Researchers at the University of North Carolina at Chapel Hill surveyed 1,017 black and white teens when they were 12 to 14 years old and again two years later, asking them about their use of four different kinds of media and their sexual behavior. These adolescents were from North Carolina's Durham, Orange and Granville counties.
White teens in the study who had a high sexual media diet when they were 12 to 14 years old were more than twice as likely as those with less exposure to sex in the media to have had sexual intercourse two years later. The relationship was not as strong for black teens as it was for whites.

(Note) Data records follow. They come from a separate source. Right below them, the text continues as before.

(* ===== verification/Backup.v ===== *)
(** * Backup: exporting and importing an account

    [mycellium-cli/src/app/backup.rs].  The file system is a tree of the
    directories of [FileStore]; every call on it may fail or be the last one the
    process makes. *)

From S2P Require Import Prelude Std Crypto Wire Identity Storage FileStore FileStoreProps Recovery Sealing Registry Instances.

(** ** A tree of directories *)
Abbreviation Path := (list (list ascii)).

(** The files of each directory; a path is relative to the working directory. *)
Abbreviation Tree :=
  (@gmap (list (list ascii)) (@list.list_eq_dec (list ascii) (@list.list_eq_dec ascii Ascii.eq_dec))
     (@list_countable (list ascii) (@list.list_eq_dec ascii Ascii.eq_dec)
        (@list_countable ascii Ascii.eq_dec Ascii.countable)) Mem).

Record Disk : Type := mkDisk {
  d_tree : Tree; d_lock : Lock; d_unreadable : bytes → bool; d_alive : bool; d_script : list Step }.

(** A call with an effect on the tree, as [syscall] has on one directory. *)
Definition disk_call (effect : Tree → Tree) : M Disk unit := λ s,
  if negb (d_alive s) then (Err io_error, s)
  else
    let rest := tail (d_script s) in
    let next tree alive := mkDisk tree (d_lock s) (d_unreadable s) alive rest in
    match fault (default quiet_step (head (d_script s))) with
    | Fine => (Ok tt, next (effect (d_tree s)) true)
    | FailBefore => (Err io_error, next (d_tree s) true)
    | FailAfter => (Err io_error, next (effect (d_tree s)) true)
    | CrashBefore => (Err io_error, next (d_tree s) false)
    | CrashAfter => (Err io_error, next (effect (d_tree s)) false)
    end.

(** Work in one directory. *)
Definition host_of (d : Path) (s : Disk) : Host :=
  mkHost (default ∅ (d_tree s !! d)) (d_lock s) (d_unreadable s) (d_alive s) (d_script s).
Definition put_host (d : Path) (h : Host) (s : Disk) : Disk :=
  mkDisk (match d_tree s !! d with Some _ => <[d := files h]> (d_tree s) | None => d_tree s end)
    (lock h) (unreadable h) (alive h) (script h).
Definition in_dir {A} (d : Path) (m : M Host A) : M Disk A := λ s,
  let '(r, h) := m (host_of d s) in (r, put_host d h s).

(** [Path::exists]: a directory, or a file of its parent. *)
Definition is_dir (p : Path) (t : Tree) : bool := bool_decide (is_Some (t !! p)).
Definition is_file (p : Path) (t : Tree) : bool :=
  match rev p with
  | [] => false
  | name :: up => match t !! rev up with Some f => bool_decide (is_Some (f !! name)) | None => false end
  end.
Definition path_exists (p : Path) (s : Disk) : bool := is_dir p (d_tree s) || is_file p (d_tree s).

Definition below (d p : Path) : bool := bool_decide (take (length d) p = d).

(** The parts of the tree under and outside a directory. *)
Definition outside (d : Path) (t : Tree) : Tree := filter (λ e, below d (fst e) = false) t.
Definition under (d : Path) (t : Tree) : Tree :=
  list_to_map (omap (λ '(p, f), if below d p then Some (drop (length d) p, f) else None) (map_to_list t)).
Definition graft (d : Path) (sub t : Tree) : Tree := kmap (app d) sub ∪ t.

(** [fs::create_dir_all]: every missing directory on the way. *)
Definition mkdir (p : Path) : M Disk unit := λ s,
  if is_dir p (d_tree s) then (Ok tt, s)
  else if is_file p (d_tree s) then (Err io_error, s)
  else disk_call (λ t, <[p := ∅]> t) s.
Fixpoint mkdirs (at_ rest : Path) : M Disk unit :=
  match rest with
  | [] => retM tt
  | name :: rest => let! _ := mkdir (at_ ++ [name]) in mkdirs (at_ ++ [name]) rest
  end.
Definition create_private_dir (p : Path) : M Disk unit := mkdirs [] p.

(** [fs::remove_dir], of an empty directory. *)
Definition no_children (p : Path) (t : Tree) : bool :=
  forallb (λ '(q, _), negb (below p q) || bool_decide (q = p)) (map_to_list t).
Definition remove_dir (p : Path) : M Disk unit := λ s,
  if bool_decide (d_tree s !! p = Some ∅) && no_children p (d_tree s)
  then disk_call (delete p) s else (Err io_error, s).

(** [fs::rename] of a directory, onto nothing. *)
Definition rename_dir (from to : Path) : M Disk unit := λ s,
  if is_dir from (d_tree s) && negb (path_exists to s)
  then disk_call (λ t, graft to (under from t) (outside from t)) s else (Err io_error, s).

(** [File::open(dir)?.sync_all()] *)
Definition sync_dir : M Disk unit :=
  let! _ := disk_call (λ t, t) in disk_call (λ t, t).

(** [fs::remove_dir_all]: the files, then the directories, the deepest first. *)
Fixpoint remove_files (p : Path) (names : list bytes) : M Disk unit :=
  match names with
  | [] => retM tt
  | name :: names => let! _ := in_dir p (remove_file name) in remove_files p names
  end.
Fixpoint remove_dirs (ds : list Path) : M Disk unit :=
  match ds with
  | [] => retM tt
  | p :: ds =>
      let! names := readM (λ s, Ok (map fst (map_to_list (default ∅ (d_tree s !! p))))) in
      let! _ := remove_files p names in
      let! _ := remove_dir p in
      remove_dirs ds
  end.
Definition deeper (p q : Path) : Prop := (length q ≤ length p)%nat.
#[global] Instance deeper_dec : RelDecision deeper.
Proof. intros p q. unfold deeper. apply _. Defined.
Definition dirs_below (d : Path) (t : Tree) : list Path :=
  merge_sort deeper (List.filter (below d) (map fst (map_to_list t))).
Definition remove_dir_all (d : Path) : M Disk unit := λ s,
  if is_dir d (d_tree s) then remove_dirs (dirs_below d (d_tree s)) s else (Err io_error, s).

(** ** [String::from_utf8_lossy] *)
Definition continuations (c : ascii) : option (list (ascii → bool)) :=
  if in_range 194 223 c then Some [continuation]
  else if (byte_val c =? 224)%N then Some [in_range 160 191; continuation]
  else if (byte_val c =? 237)%N then Some [in_range 128 159; continuation]
  else if in_range 225 239 c then Some [continuation; continuation]
  else if (byte_val c =? 240)%N then Some [in_range 144 191; continuation; continuation]
  else if (byte_val c =? 244)%N then Some [in_range 128 143; continuation; continuation]
  else if in_range 241 243 c then Some [continuation; continuation; continuation]
  else None.
Fixpoint matching (tests : list (ascii → bool)) (s : bytes) : nat :=
  match tests, s with
  | test :: tests, c :: s => if test c then Datatypes.S (matching tests s) else 0%nat
  | _, _ => 0%nat
  end.
Definition replacement : bytes := [byte_of 239; byte_of 191; byte_of 189].
Fixpoint lossy_fuel (fuel : nat) (s : bytes) : str :=
  match fuel, s with
  | Datatypes.S fuel, c :: rest =>
      if (byte_val c <? 128)%N then c :: lossy_fuel fuel rest
      else
        match continuations c with
        | None => replacement ++ lossy_fuel fuel rest
        | Some tests =>
            let n := matching tests rest in
            (if (n =? length tests)%nat then c :: take n rest else replacement)
            ++ lossy_fuel fuel (drop n rest)
        end
  | _, _ => []
  end.
Definition to_string_lossy (s : bytes) : str := lossy_fuel (length s) s.

(** ** [backup.rs] *)
Record Backup : Type := mkBackup { bk_identity : bytes; bk_store : list (str * bytes) }.

(** The order of [fs::read_dir] is the host's. *)
Class ReadDir : Type := read_dir : Mem → list bytes.

Section Backup.
Context {crypto : Crypto} {T : Type} `{!Argon2, !Json Sealed, !Json Secret, !Terminal T, !ReadDir,
  !Postcard Backup, !Postcard (list StorageMutation)}.

Definition on_tty {A} (m : M T A) : M (T * Disk) A := λ s, let '(r, t) := m s.1 in (r, (t, s.2)).
Definition on_fs {A} (m : M Disk A) : M (T * Disk) A := λ s, let '(r, d) := m s.2 in (r, (s.1, d)).
Definition in_data {A} (d : Path) (m : M (T * Host) A) : M (T * Disk) A := λ s,
  let '(r, th) := m (s.1, host_of d s.2) in (r, (fst th, put_host d (snd th) s.2)).

Definition atomic_write_at (d : Path) (name content : bytes) : M Disk unit :=
  let! _ := create_private_dir d in in_dir d (atomic_write name content).

Definition context {S A} (msg : str) (m : M S A) : M S A :=
  λ s, let '(r, s) := m s in (map_err (λ _, Anyhow msg) r, s).

Definition HISTORY : bytes := b#"history".

Definition wipe (data_dir : Path) (yes : bool) : M Disk unit :=
  if negb yes
  then errM (Anyhow b#"this erases ALL local data (identity + messages); re-run with --yes to confirm")
  else λ s, if path_exists data_dir s
            then context b#"could not wipe data directory" (remove_dir_all data_dir) s
            else (Ok tt, s).

(** [fs::read] *)
Definition read_file (d : Path) (name : bytes) : M Disk bytes :=
  let! found := in_dir d (readM (fs_read name)) in liftM (ok_or io_error found).

(** [drop(open_history(&identity)?)] *)
Definition open_history (data_dir : Path) (identity : Identity) : M Disk unit :=
  context b#"could not open local history store" (
    let! _ := create_private_dir (data_dir ++ [HISTORY]) in
    in_dir (data_dir ++ [HISTORY]) (FileStore.open (Identity.storage_key identity))).
Definition drop_store : M Disk unit := λ s,
  (Ok tt, mkDisk (d_tree s) (unlocked (d_lock s)) (d_unreadable s) (d_alive s) (d_script s)).

Fixpoint collect (d : Path) (names : list bytes) : M Disk (list (str * bytes)) :=
  match names with
  | [] => retM []
  | name :: names =>
      let! content := read_file d name in
      let! rest := collect d names in
      retM ((to_string_lossy name, content) :: rest)
  end.

(** The bundle is written to the file [name] of [out]. *)
Definition export_backup (cell : option ClientConfig) (data_dir out : Path) (name : bytes)
    : M (T * Disk) unit :=
  let! identity := in_data data_dir (load_identity cell) in
  on_fs (
    let! _ := open_history data_dir identity in
    let! _ := drop_store in
    let! identity := context b#"could not read identity" (read_file data_dir IDENTITY_FILE) in
    let store_dir := data_dir ++ [HISTORY] in
    let! exists_ := readM (λ s, Ok (path_exists store_dir s)) in
    let! entries :=
      if exists_ : bool then
        let! names := readM (λ s, match d_tree s !! store_dir with
                                  | Some files => Ok (read_dir files) | None => Err io_error end) in
        collect store_dir names
      else retM [] in
    context b#"could not write backup"
      (atomic_write_at out name (wire.encode (mkBackup identity entries)))).

(** The closure of [publish_backup_tree]. *)
Fixpoint write_entries (history : Path) (entries : list (str * bytes)) : M Disk unit :=
  match entries with
  | [] => retM tt
  | (name, data) :: entries =>
      let! _ := atomic_write_at history name data in write_entries history entries
  end.
Definition publish_staging (staging destination parent : Path) (backup : Backup) : M Disk unit :=
  let history := staging ++ [HISTORY] in
  let! _ := create_private_dir history in
  let! _ := atomic_write_at staging IDENTITY_FILE (bk_identity backup) in
  let! _ := write_entries history (bk_store backup) in
  let! _ := sync_dir in
  let! _ := sync_dir in
  let! _ := rename_dir staging destination in
  sync_dir.

Definition staging_name (name : bytes) : bytes := b#"." ++ name ++ b#".import-staging".

(** [destination] is empty, or is removed if it is an empty directory. *)
Definition clear_destination (destination : Path) : M Disk unit := λ s,
  if path_exists destination s then
    (if is_dir destination (d_tree s) then
       if bool_decide (d_tree s !! destination = Some ∅) && no_children destination (d_tree s)
       then remove_dir destination
       else errM (Anyhow b#"data directory is not empty")
     else errM io_error) s
  else (Ok tt, s).

Definition remove_stale (staging : Path) : M Disk unit := λ s,
  if path_exists staging s then remove_dir_all staging s else (Ok tt, s).

Definition publish_backup_tree (destination : Path) (backup : Backup) : M Disk unit :=
  let! _ := clear_destination destination in
  let parent := removelast destination in
  let! _ := create_private_dir parent in
  let! name := liftM (ok_or (Anyhow b#"invalid data directory")
    match head (rev destination) with Some n => from_utf8 n | None => None end) in
  let staging := parent ++ [staging_name name] in
  let! _ := remove_stale staging in
  let! result := tryM (publish_staging staging destination parent backup) in
  match result with
  | Ok _ => retM tt
  | Err e => let! _ := tryM (remove_dir_all staging) in errM e
  end.

Fixpoint valid_names (seen : list str) (entries : list (str * bytes)) : bool :=
  match entries with
  | [] => true
  | (name, _) :: entries =>
      negb (bool_decide (name = [])) && Nat.even (length name) && forallb is_ascii_hexdigit name
      && negb (bool_decide (name ∈ seen)) && valid_names (name :: seen) entries
  end.

(** The bundle is read from the file [name] of [from]. *)
Definition import_backup (cell : option ClientConfig) (data_dir from : Path) (name : bytes)
    : M (T * Disk) unit := λ s,
  if path_exists (data_dir ++ [IDENTITY_FILE]) s.2
  then (Err (Anyhow b#"an identity already exists"), s)
  else
    (let! input := on_fs (context b#"could not read backup" (read_file from name)) in
     let! backup := liftM (map_err (λ _, Anyhow b#"not a valid backup file") (wire.decode input)) in
     let! _ := on_tty (open_identity cell (bk_identity backup)) in
     if negb (valid_names [] (bk_store backup))
     then errM (Anyhow b#"backup contains an invalid or duplicate store entry name")
     else on_fs (publish_backup_tree data_dir backup)) s.
End Backup.
Lemma dtriple_ret {A} I (a : A) Q C : (∀ t, I t → Q a t) → dtriple I (retM a) Q C.
Proof. intros HQ s Hs. by apply HQ. Qed.
Lemma dtriple_err {A} I e (Q : A → Tree → Prop) C : (∀ t, I t → C t) → dtriple I (errM e) Q C.
Proof. intros HC s Hs. by apply HC. Qed.
Lemma dtriple_lift {A} I (r : result error A) C :
  (∀ t, I t → C t) → dtriple I (liftM r) (λ a t, r = Ok a ∧ I t) C.
Proof. intros HC s Hs. unfold liftM. by destruct r; [|apply HC]. Qed.
Lemma dtriple_bind {A B} I (m : M Disk A) (k : A → M Disk B) R Q C :
  dtriple I m R C → (∀ a, dtriple (R a) (k a) Q C) → dtriple I (bindM m k) Q C.
Proof.
  intros Hm Hk s Hs. unfold bindM. specialize (Hm s Hs). destruct (m s) as [[a|e] s1]; [|done].
  by apply Hk.
Qed.
Lemma dtriple_consequence {A} I I' (m : M Disk A) Q Q' C C' :
  dtriple I' m Q' C' → (∀ t, I t → I' t) → (∀ a t, Q' a t → Q a t) → (∀ t, C' t → C t) →
  dtriple I m Q C.
Proof. intros Hm HI HQ HC s Hs. specialize (Hm s (HI _ Hs)). destruct (m s) as [[a|e] s1]; auto. Qed.
Lemma dtriple_try {A} I (m : M Disk A) Q C D :
  dtriple I m Q C → dtriple I (tryM m) (λ r t, match r with Ok a => Q a t | Err _ => C t end) D.
Proof. intros Hm s Hs. unfold tryM. specialize (Hm s Hs). by destruct (m s) as [[a|e] s1]. Qed.
Lemma dtriple_call I effect (Q : Tree → Prop) C :
  (∀ t, I t → C t) → (∀ t, I t → Q (effect t)) → (∀ t, I t → C (effect t)) →
  dtriple I (disk_call effect) (λ _, Q) C.
Proof.
  intros HC HQ HE s Hs. unfold disk_call. destruct (negb (d_alive s)); [by apply HC|].
  destruct (fault _); cbn [d_tree]; auto.
Qed.
Lemma dtriple_idle I C : (∀ t, I t → C t) → dtriple I (disk_call (λ t, t)) (λ _, I) C.
Proof. intros HC. by apply dtriple_call. Qed.
Lemma dtriple_sync I C : (∀ t, I t → C t) → dtriple I sync_dir (λ _, I) C.
Proof.
  intros HC. apply (dtriple_bind _ _ _ (λ _, I)); [by apply dtriple_idle|].
  intros _. by apply dtriple_idle.
Qed.

(** Work in one directory that is there. *)
Lemma dtriple_in {A} (d : Path) (f : Mem) (t0 : Tree) (m : M Host A) Q (D : Mem → Prop) :
  t0 !! d = Some f → triple (λ f', f' = f) m Q D →
  dtriple (λ t, t = t0) (in_dir d m) (λ a t, ∃ f', Q a f' ∧ t = <[d := f']> t0)
    (λ t, ∃ f', D f' ∧ t = <[d := f']> t0).
Proof.
  intros Hd Hm s <-. unfold in_dir. assert (files (host_of d s) = f) as Hf
    by (cbn [host_of files]; by rewrite Hd).
  specialize (Hm (host_of d s) Hf). destruct (m (host_of d s)) as [[a|e] h]; cbn [put_host d_tree];
    rewrite Hd; [by exists (files h)|]. destruct Hm as [_ Hm]. by exists (files h).
Qed.
End DiskLogic.

(** ** An exported bundle *)
Lemma lock_name : to_string_lossy LOCK_FILE = LOCK_FILE.
Proof. reflexivity. Qed.
Lemma lock_name_invalid : forallb is_ascii_hexdigit LOCK_FILE = false.
Proof. reflexivity. Qed.

Lemma valid_names_all seen entries name content :
  valid_names seen entries = true → (name, content) ∈ entries → forallb is_ascii_hexdigit name = true.
Proof.
  revert seen. induction entries as [|[n c] l IH]; intros seen Hv Hin; [by apply elem_of_nil in Hin|].
  cbn [valid_names] in Hv. repeat apply andb_true_iff in Hv as [Hv ?].
  apply elem_of_cons in Hin as [[= -> ->]|Hin]; [done|]. by eapply IH.
Qed.

Section Exporting.
Context {crypto : Crypto} {T : Type} `{!Argon2, !Json Sealed, !Json Secret, !Terminal T, !ReadDir,
  !Postcard Backup, !Postcard (list StorageMutation)}.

"Teens are defaulting to entertainment media for sexual information because they aren't getting this information in other places," said Dr. Jane D. Brown, James L. Knight professor in UNC's School of Journalism and Mass Communication and the principal investigator of the study, which is funded by the National Institute of Child Health and Human Development.
"Unfortunately, the media aren't the best sex educators. The media tend to leave out the crucial three C's: commitment, contraception and consequences."
This is believed to be the first study of the relationship of four different kinds of media to adolescents' sexual behavior. The sexual content researchers found in the movies, music, television and magazines teens used ranged from sexual innuendo to nudity to depictions of sexual intercourse.
Brown and her colleagues found that one of the strongest protective factors against early sexual behavior was clear parental communication about sex. White teens who reported that their parents did not approve of them having sex at this age were less likely to have engaged in precoital sexual behavior. Both black and white youth who reported their parents did not want them to have sex were less likely to have engaged in sexual intercourse by the time they were 16 years old than those who perceived less parent disapproval of teen sex.
In an editorial accompanying the Pediatrics article, pediatrician Dr. Victor Strasburger said that pediatricians, teachers, parents and the entertainment industry must think about sexual activity differently from how they confront other risky behaviors to which teens may be attracted.
"Remember that sex is not like drugs," Strasburger wrote. "We want our children to have happy, healthy sex lives - when they are older, not when they are 13."
Brown said the media, schools, parents and pediatricians need to provide more accurate and timely sexual information to teens. "Otherwise, the media will continue to serve as a kind of sexual super peer that doesn't have the best interests of young people in mind," she said.